De investeringen in vaste activa nemen wellicht iets toe …
Wij verwachten dat het herstel van de eurozone wordt gesteund door een groeiversnelling van de investeringen en de export in 2017-2018. De investeringen in vaste activa nemen sinds eind 2014 gestaag toe met circa 3-3,5%. Gedurende deze periode ging de groeiende investeringsactiviteit van niet-financiële ondernemingen gepaard met een robuuste winststijging en een toenemend ondernemersvertrouwen. Wij denken dat de groei van de bedrijfsinvesteringen iets aantrekt in 2017 (naar circa 4% geannualiseerd) om vervolgens licht terug te vallen in de loop van 2018, wanneer de financiële condities naar verwachting krapper worden (hogere obligatierentes).
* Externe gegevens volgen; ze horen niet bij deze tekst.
(* ===== verification/Session.v ===== *)
(** Opening the BitTorrent session of the node, [engine/session.rs]: its options
    and the attempts to bind its listener. *)

From S2P Require Import Prelude Time Ram Config World.

(** [nonzero_u32]: zero, and what a [u32] cannot hold, are no limit. *)
Definition nonzero_u32 (v : Z) : option Z := if (0 <? v) && (v <=? U32_MAX) then Some v else None.

(** [session_rate_limits]: upload and download. *)
Definition session_rate_limits (c : Config) : option Z * option Z :=
  (nonzero_u32 (upload_rate_limit c), nonzero_u32 (download_rate_limit c)).

(** The cap on pending handshakes never switches accepting off. *)
Definition listener_options (port : Z) (ipv4_only : bool) : ListenerOptions :=
  {| lo_port := port; lo_ipv4_only := ipv4_only; lo_max_pending_handshakes := USIZE_MAX |}.

(** [build_opts] of [new_seeder_session]. *)
Definition build_opts (c : Config) (ram_budget : Z) (ipv4_only : bool) : SessionOptions :=
  {| so_data_dir := data_dir c; so_listen := listener_options (port c) ipv4_only; so_ipv4_only := ipv4_only;
     so_upload_bps := (session_rate_limits c).1; so_download_bps := (session_rate_limits c).2;
     so_peer_limit := peer_limit_for_budget ram_budget; so_enable_tcp := Some true; so_dht := false;
     so_disable_local_discovery := true; so_pooled_storage := true |}.

(** Dual stack, IPv4 only, dual stack again. *)
Definition ATTEMPTS : list (bool * string) :=
  [(false, "dualstack"); (true, "ipv4-only"); (false, "dualstack")].

Section Session.
Context {W : Type} `{World W}.

Fixpoint try_sessions (c : Config) (ram_budget : Z) (attempt : Z) (modes : list (bool * string))
    (last_err : error) : M W (result error unit) :=
  match modes with
  | [] => ret (Err last_err)
  | (ipv4_only, mode) :: modes =>
      let* r := session_open (build_opts c ram_budget ipv4_only) in
      match r with
      | Ok _ => ret (Ok tt)
      | Err _ =>
          whenM (attempt <? 3) (sleep (secs 10)) ;;;
          try_sessions c ram_budget (attempt + 1) modes
            ("creating rqbit session (attempt " +:+ pretty attempt +:+ "/3, " +:+ mode +:+ ")")
      end
  end.

Definition new_seeder_session (c : Config) (ram_budget : Z) : M W (result error unit) :=
  try_sessions c ram_budget 1 ATTEMPTS "session creation never attempted".

Definition stop_session (timeout : duration) : M W unit := session_stop timeout.
End Session.

(** A rate that is not zero and fits is passed on as it is; no other is. *)
Lemma nonzero_u32_spec v b : nonzero_u32 v = Some b <-> b = v /\ 0 < v <= U32_MAX.
Proof.
  unfold nonzero_u32.
  destruct (Z.ltb_spec 0 v), (Z.leb_spec v U32_MAX); simpl; (split; [intros [= <-]|intros [-> ?]]); done || lia.
Qed.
Het hoge politieke risiconiveau in de eurozone houdt echter significante negatieve risico’s in voor onze vooruitzichten voor het ondernemersvertrouwen en de groei van de investeringen in vaste activa. De investeringen in de bouw worden vermoedelijk gesteund door een verdere verbetering van de huizenmarkten in heel de eurozone.
… en de netto export steunt naar verwachting de groei weer in 2017-18
De geleidelijk aantrekkende groei van de wereldeconomie zou in de komende jaren de export uit de eurozone een steun in de rug moeten bieden. Wij verwachten inderdaad dat de wereldeconomie in 2017-2018 iets sneller groeit dan in 2016. Daarbij komt dat de daling van de euro, gewogen voor handelsstromen, de netto export uit de eurozone in de komende jaren nog een extra zetje zal geven, hoewel de handelsstromen doorgaans met enige vertraging op wisselkoersbewegingen reageren. De voor handelsstromen gewogen euro is sinds begin november bijna 2% gedaald en wij verwachten dat deze trend aanhoudt. Al met al gaan wij voor 2017 uit van een koersdaling van circa 6,5%. Dit zou zich in de tweede helft van 2017 en de eerste helft van 2018 moeten vertalen in een stijgende netto export.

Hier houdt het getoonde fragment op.